▸ Brief:
Pull out of the data below the stretch of lines bounded by the one containing "- set (x := if xf =? 0 then _ else _)." and the one containing "- destruct Hs2", both bounds included, unchanged.

#### Data to use

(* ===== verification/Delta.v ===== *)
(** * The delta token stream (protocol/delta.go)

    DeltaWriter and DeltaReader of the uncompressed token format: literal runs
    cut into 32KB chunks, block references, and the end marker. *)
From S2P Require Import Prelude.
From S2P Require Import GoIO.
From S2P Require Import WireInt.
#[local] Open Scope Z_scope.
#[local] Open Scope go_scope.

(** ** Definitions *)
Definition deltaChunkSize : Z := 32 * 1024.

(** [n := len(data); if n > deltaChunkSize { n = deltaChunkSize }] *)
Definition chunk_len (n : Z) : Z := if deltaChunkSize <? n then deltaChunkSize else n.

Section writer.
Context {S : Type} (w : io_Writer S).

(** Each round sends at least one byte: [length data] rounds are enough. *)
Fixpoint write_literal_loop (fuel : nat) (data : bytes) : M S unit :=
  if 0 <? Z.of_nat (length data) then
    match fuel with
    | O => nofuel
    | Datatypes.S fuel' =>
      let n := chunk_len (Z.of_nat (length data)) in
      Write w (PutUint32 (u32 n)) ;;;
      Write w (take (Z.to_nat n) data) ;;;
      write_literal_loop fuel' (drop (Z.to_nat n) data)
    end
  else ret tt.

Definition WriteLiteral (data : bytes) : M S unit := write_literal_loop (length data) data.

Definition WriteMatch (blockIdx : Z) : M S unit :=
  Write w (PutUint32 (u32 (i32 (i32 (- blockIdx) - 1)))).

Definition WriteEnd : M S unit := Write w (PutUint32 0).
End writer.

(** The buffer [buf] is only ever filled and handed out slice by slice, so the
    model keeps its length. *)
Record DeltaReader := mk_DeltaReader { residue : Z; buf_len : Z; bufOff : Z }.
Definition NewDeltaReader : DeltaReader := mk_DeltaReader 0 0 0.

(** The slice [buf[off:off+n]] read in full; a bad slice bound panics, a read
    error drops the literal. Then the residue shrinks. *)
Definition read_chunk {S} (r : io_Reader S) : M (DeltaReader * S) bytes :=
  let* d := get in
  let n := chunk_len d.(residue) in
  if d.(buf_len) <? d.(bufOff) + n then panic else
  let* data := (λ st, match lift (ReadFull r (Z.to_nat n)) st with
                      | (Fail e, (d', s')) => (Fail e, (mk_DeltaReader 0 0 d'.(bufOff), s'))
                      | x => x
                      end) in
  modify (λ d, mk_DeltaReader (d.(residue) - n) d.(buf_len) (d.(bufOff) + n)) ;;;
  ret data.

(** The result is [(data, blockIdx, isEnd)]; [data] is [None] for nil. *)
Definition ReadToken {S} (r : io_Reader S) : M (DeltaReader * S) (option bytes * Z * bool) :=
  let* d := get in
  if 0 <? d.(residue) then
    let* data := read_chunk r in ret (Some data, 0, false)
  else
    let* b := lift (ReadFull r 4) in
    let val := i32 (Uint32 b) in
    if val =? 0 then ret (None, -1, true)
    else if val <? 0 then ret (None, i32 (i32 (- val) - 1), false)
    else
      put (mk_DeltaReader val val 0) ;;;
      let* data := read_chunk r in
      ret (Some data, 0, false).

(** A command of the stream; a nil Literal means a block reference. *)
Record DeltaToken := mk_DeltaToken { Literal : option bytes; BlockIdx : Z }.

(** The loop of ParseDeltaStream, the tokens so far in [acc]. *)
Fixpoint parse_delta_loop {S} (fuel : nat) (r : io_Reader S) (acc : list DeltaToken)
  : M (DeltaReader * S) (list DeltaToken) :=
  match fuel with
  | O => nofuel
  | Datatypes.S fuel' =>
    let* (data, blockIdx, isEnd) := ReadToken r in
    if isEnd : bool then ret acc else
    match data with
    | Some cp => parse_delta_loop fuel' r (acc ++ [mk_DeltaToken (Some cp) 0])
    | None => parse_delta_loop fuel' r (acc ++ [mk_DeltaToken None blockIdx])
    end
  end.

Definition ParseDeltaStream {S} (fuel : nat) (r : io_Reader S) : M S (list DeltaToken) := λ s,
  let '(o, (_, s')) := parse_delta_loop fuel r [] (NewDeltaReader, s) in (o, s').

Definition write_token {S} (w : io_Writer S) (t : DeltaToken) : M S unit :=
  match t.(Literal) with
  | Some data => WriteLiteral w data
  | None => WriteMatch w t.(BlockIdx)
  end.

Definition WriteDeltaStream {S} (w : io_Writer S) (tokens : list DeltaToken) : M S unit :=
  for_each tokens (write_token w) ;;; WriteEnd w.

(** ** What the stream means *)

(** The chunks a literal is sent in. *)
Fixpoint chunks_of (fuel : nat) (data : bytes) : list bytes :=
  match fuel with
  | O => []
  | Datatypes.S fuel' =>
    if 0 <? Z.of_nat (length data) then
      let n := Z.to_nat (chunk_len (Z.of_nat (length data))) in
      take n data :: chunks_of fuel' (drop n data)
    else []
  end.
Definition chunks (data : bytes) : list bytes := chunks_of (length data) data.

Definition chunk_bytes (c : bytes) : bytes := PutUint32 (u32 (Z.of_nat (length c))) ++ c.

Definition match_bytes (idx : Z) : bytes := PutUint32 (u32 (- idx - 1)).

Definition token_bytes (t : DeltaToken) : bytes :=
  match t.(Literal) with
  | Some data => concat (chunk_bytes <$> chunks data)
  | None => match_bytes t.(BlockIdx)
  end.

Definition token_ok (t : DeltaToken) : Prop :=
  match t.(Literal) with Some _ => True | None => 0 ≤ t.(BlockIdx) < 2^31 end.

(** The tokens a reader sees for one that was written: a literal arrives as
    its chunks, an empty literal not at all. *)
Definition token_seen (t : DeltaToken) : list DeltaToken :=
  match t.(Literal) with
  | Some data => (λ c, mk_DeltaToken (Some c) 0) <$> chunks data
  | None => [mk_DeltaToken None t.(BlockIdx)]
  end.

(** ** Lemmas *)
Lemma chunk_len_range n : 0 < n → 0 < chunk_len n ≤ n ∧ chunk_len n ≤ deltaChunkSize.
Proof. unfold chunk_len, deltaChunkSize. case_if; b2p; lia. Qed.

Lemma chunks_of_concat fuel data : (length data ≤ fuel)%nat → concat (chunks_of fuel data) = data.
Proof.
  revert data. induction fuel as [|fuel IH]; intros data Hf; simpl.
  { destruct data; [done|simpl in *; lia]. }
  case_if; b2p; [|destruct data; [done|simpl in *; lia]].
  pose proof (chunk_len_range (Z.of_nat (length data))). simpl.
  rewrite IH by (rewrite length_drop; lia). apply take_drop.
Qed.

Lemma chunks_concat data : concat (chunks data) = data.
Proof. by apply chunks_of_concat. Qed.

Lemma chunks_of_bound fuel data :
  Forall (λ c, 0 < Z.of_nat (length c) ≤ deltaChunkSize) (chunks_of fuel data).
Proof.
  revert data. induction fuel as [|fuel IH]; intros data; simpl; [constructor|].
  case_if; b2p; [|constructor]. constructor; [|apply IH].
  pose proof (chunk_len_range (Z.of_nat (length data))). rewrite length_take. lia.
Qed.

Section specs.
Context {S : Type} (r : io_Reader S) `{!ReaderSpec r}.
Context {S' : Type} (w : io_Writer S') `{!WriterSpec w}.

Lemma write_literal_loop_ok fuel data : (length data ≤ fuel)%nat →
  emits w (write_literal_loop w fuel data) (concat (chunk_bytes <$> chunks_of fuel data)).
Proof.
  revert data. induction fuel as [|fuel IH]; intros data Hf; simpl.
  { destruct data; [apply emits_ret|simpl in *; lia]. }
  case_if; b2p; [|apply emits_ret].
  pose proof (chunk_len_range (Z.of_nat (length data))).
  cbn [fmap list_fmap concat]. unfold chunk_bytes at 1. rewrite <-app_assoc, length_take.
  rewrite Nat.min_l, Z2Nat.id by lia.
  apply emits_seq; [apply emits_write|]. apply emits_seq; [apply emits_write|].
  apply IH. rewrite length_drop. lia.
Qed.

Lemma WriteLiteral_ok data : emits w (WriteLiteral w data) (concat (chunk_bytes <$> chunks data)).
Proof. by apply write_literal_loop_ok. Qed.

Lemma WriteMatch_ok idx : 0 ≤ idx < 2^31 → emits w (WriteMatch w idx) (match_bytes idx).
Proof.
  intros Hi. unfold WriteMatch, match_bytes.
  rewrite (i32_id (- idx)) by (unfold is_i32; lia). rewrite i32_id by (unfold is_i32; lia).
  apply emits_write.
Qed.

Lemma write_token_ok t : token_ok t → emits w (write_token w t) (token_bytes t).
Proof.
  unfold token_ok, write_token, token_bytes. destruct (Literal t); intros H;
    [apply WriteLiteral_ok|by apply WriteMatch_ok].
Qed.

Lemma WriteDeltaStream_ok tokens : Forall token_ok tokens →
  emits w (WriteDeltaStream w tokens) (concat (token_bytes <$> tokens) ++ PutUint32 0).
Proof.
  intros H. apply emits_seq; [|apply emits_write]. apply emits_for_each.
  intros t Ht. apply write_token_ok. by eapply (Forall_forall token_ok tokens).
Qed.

########
#### Data to use

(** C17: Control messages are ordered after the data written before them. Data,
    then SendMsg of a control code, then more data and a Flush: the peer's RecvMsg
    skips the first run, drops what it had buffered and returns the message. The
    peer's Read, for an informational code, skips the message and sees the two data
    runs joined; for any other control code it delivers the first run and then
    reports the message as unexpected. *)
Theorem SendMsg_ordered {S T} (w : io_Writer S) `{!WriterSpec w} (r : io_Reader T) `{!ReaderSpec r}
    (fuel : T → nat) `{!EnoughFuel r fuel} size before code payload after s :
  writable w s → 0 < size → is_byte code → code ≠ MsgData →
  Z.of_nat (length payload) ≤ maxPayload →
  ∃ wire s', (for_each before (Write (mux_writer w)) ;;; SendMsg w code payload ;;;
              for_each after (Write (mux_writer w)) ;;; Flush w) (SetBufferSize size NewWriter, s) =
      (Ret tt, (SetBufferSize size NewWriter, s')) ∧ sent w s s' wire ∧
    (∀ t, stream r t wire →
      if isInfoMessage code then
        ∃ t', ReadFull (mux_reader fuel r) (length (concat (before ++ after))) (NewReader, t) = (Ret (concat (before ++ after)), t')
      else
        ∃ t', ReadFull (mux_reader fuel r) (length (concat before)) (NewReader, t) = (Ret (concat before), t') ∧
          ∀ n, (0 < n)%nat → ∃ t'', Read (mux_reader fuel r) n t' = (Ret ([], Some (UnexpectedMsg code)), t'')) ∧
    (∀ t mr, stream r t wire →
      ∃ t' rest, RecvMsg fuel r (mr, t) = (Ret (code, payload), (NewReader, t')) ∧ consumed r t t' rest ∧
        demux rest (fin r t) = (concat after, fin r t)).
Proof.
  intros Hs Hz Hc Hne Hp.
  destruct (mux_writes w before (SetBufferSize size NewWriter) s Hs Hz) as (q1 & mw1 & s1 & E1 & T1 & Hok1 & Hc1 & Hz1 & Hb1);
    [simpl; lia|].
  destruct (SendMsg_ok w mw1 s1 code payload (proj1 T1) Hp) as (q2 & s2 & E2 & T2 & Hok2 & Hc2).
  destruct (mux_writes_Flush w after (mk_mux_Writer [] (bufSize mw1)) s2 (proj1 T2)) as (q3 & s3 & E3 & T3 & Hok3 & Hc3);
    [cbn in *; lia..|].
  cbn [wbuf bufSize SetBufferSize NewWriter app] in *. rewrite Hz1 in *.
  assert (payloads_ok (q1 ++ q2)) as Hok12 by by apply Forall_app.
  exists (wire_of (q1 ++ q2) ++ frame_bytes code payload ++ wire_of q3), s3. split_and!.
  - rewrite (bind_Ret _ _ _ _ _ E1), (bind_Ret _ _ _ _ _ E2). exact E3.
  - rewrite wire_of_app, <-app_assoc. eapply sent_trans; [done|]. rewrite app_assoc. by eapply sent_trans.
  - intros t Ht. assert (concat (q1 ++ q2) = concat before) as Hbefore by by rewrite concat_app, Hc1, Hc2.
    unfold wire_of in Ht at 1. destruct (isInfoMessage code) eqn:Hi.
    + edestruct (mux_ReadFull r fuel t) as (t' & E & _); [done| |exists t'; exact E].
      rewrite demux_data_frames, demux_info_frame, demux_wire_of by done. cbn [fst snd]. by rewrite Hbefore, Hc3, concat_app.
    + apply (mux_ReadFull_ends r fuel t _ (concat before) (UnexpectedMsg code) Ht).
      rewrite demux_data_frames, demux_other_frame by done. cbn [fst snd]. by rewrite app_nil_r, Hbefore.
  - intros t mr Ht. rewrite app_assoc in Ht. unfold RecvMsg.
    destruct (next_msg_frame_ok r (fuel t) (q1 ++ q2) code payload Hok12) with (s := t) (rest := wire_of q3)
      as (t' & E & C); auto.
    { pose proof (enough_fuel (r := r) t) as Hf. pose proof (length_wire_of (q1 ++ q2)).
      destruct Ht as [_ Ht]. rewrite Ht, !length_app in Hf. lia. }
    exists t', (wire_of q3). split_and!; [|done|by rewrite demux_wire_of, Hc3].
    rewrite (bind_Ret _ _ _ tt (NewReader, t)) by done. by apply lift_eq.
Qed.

########
#### Data to use

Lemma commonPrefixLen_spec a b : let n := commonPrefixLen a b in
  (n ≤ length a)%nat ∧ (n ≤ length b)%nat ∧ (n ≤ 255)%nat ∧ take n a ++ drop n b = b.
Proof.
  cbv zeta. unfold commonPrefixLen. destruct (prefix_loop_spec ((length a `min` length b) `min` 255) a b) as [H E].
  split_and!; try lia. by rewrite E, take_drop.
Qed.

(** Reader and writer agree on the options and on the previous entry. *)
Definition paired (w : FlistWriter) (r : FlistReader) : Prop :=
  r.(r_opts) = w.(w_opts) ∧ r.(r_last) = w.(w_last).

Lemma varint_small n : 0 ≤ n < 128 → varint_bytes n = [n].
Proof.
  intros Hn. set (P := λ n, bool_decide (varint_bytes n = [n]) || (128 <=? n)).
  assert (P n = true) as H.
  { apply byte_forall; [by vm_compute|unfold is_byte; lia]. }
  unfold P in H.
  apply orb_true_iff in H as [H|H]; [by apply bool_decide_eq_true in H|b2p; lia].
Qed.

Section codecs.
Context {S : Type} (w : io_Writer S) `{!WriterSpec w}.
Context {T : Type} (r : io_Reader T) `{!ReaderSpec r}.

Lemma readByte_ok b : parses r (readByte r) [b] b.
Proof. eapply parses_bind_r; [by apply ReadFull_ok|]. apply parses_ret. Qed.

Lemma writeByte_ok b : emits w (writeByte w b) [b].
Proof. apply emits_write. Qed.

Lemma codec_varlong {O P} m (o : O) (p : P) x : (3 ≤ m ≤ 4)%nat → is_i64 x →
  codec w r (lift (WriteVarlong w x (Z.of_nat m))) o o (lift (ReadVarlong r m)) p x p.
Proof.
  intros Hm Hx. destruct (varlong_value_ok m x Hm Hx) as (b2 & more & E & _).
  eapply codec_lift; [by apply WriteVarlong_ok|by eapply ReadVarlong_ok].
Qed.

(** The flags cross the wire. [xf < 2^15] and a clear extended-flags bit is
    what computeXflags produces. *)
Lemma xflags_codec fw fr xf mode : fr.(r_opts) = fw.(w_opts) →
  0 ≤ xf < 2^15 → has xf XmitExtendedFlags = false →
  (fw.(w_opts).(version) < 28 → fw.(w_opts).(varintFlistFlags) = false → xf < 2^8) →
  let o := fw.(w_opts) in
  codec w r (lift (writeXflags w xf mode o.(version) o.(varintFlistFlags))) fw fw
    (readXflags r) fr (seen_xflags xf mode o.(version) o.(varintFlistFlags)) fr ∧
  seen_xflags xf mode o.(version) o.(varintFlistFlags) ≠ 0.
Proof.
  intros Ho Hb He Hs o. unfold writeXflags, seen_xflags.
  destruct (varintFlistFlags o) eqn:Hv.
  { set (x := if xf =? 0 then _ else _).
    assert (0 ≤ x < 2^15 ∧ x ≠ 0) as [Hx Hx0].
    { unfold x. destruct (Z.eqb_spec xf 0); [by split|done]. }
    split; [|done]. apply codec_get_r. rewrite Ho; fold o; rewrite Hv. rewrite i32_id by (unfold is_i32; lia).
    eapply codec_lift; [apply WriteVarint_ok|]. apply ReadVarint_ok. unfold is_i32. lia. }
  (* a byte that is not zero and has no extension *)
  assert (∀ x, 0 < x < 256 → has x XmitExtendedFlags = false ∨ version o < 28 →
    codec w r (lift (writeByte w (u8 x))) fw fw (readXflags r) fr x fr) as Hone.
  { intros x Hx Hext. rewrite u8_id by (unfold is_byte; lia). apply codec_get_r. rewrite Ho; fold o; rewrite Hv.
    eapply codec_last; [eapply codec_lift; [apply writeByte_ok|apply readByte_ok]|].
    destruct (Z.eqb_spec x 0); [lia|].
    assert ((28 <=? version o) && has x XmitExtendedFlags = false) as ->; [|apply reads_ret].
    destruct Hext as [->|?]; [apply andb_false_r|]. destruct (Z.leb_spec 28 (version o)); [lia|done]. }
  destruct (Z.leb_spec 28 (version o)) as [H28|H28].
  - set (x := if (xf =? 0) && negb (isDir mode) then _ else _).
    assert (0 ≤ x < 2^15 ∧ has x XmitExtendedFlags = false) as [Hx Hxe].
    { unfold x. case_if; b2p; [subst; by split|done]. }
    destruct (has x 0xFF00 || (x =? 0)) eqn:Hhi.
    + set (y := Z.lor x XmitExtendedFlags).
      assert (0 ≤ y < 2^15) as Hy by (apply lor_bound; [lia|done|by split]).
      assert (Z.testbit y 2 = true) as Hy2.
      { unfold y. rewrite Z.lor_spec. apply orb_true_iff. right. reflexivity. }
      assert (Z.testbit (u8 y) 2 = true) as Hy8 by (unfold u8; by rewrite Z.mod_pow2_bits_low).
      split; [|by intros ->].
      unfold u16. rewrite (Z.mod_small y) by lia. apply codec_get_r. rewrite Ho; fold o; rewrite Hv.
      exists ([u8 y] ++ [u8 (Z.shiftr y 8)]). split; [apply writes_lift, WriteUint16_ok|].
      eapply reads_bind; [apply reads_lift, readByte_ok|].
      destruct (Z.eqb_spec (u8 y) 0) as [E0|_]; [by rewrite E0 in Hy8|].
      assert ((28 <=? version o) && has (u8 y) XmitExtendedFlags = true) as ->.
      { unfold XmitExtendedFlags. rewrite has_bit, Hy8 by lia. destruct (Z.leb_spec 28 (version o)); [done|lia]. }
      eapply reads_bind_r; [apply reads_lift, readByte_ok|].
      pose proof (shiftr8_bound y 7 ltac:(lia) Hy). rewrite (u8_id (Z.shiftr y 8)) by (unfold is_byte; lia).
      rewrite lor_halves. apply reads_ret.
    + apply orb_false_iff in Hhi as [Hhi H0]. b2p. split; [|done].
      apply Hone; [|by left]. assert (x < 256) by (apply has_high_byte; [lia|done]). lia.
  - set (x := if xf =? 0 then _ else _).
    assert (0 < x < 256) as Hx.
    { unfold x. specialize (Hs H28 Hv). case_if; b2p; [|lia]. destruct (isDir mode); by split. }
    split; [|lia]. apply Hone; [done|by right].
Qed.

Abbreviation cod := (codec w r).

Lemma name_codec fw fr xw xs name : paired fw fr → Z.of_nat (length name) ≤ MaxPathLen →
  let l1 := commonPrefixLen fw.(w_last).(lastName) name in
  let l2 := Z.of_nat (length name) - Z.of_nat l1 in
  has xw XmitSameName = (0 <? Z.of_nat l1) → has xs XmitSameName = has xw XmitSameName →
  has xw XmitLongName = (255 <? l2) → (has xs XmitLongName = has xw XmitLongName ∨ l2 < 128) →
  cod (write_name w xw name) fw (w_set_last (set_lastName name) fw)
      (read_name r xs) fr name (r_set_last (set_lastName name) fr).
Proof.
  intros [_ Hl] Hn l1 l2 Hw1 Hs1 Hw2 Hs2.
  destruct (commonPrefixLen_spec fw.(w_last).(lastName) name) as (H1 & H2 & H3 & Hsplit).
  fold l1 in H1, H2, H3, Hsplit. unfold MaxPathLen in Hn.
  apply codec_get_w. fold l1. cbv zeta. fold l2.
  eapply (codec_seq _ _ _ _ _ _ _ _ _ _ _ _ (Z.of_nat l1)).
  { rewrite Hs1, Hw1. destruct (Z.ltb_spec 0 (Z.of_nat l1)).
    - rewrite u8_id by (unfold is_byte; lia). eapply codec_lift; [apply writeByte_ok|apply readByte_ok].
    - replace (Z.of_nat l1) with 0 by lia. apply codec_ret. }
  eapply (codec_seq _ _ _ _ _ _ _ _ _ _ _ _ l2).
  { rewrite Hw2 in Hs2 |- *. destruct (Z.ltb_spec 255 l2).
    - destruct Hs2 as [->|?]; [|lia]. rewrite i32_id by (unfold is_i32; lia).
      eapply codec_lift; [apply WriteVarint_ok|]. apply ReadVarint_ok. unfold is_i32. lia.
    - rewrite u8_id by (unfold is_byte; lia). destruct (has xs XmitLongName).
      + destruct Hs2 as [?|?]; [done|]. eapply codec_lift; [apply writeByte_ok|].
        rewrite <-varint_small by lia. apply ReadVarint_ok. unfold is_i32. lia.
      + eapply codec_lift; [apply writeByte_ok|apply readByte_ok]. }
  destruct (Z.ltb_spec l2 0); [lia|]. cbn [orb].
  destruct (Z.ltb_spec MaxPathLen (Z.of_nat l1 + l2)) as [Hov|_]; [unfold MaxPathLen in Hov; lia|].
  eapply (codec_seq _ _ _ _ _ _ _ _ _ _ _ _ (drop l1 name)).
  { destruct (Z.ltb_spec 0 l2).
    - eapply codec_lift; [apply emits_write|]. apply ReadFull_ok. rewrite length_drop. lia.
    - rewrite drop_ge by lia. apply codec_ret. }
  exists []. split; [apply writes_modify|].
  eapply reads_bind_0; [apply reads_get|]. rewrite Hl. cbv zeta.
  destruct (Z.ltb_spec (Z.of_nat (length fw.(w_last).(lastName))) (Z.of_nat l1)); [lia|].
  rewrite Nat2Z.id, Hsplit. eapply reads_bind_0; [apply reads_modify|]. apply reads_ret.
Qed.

########

▸ Written reply:
  - set (x := if xf =? 0 then _ else _).
    assert (0 < x < 256) as Hx.
    { unfold x. specialize (Hs H28 Hv). case_if; b2p; [|lia]. destruct (isDir mode); by split. }
    split; [|lia]. apply Hone; [done|by right].
Qed.

Abbreviation cod := (codec w r).

Lemma name_codec fw fr xw xs name : paired fw fr → Z.of_nat (length name) ≤ MaxPathLen →
  let l1 := commonPrefixLen fw.(w_last).(lastName) name in
  let l2 := Z.of_nat (length name) - Z.of_nat l1 in
  has xw XmitSameName = (0 <? Z.of_nat l1) → has xs XmitSameName = has xw XmitSameName →
  has xw XmitLongName = (255 <? l2) → (has xs XmitLongName = has xw XmitLongName ∨ l2 < 128) →
  cod (write_name w xw name) fw (w_set_last (set_lastName name) fw)
      (read_name r xs) fr name (r_set_last (set_lastName name) fr).
Proof.
  intros [_ Hl] Hn l1 l2 Hw1 Hs1 Hw2 Hs2.
  destruct (commonPrefixLen_spec fw.(w_last).(lastName) name) as (H1 & H2 & H3 & Hsplit).
  fold l1 in H1, H2, H3, Hsplit. unfold MaxPathLen in Hn.
  apply codec_get_w. fold l1. cbv zeta. fold l2.
  eapply (codec_seq _ _ _ _ _ _ _ _ _ _ _ _ (Z.of_nat l1)).
  { rewrite Hs1, Hw1. destruct (Z.ltb_spec 0 (Z.of_nat l1)).
    - rewrite u8_id by (unfold is_byte; lia). eapply codec_lift; [apply writeByte_ok|apply readByte_ok].
    - replace (Z.of_nat l1) with 0 by lia. apply codec_ret. }
  eapply (codec_seq _ _ _ _ _ _ _ _ _ _ _ _ l2).
  { rewrite Hw2 in Hs2 |- *. destruct (Z.ltb_spec 255 l2).
    - destruct Hs2 as [->|?]; [|lia]. rewrite i32_id by (unfold is_i32; lia).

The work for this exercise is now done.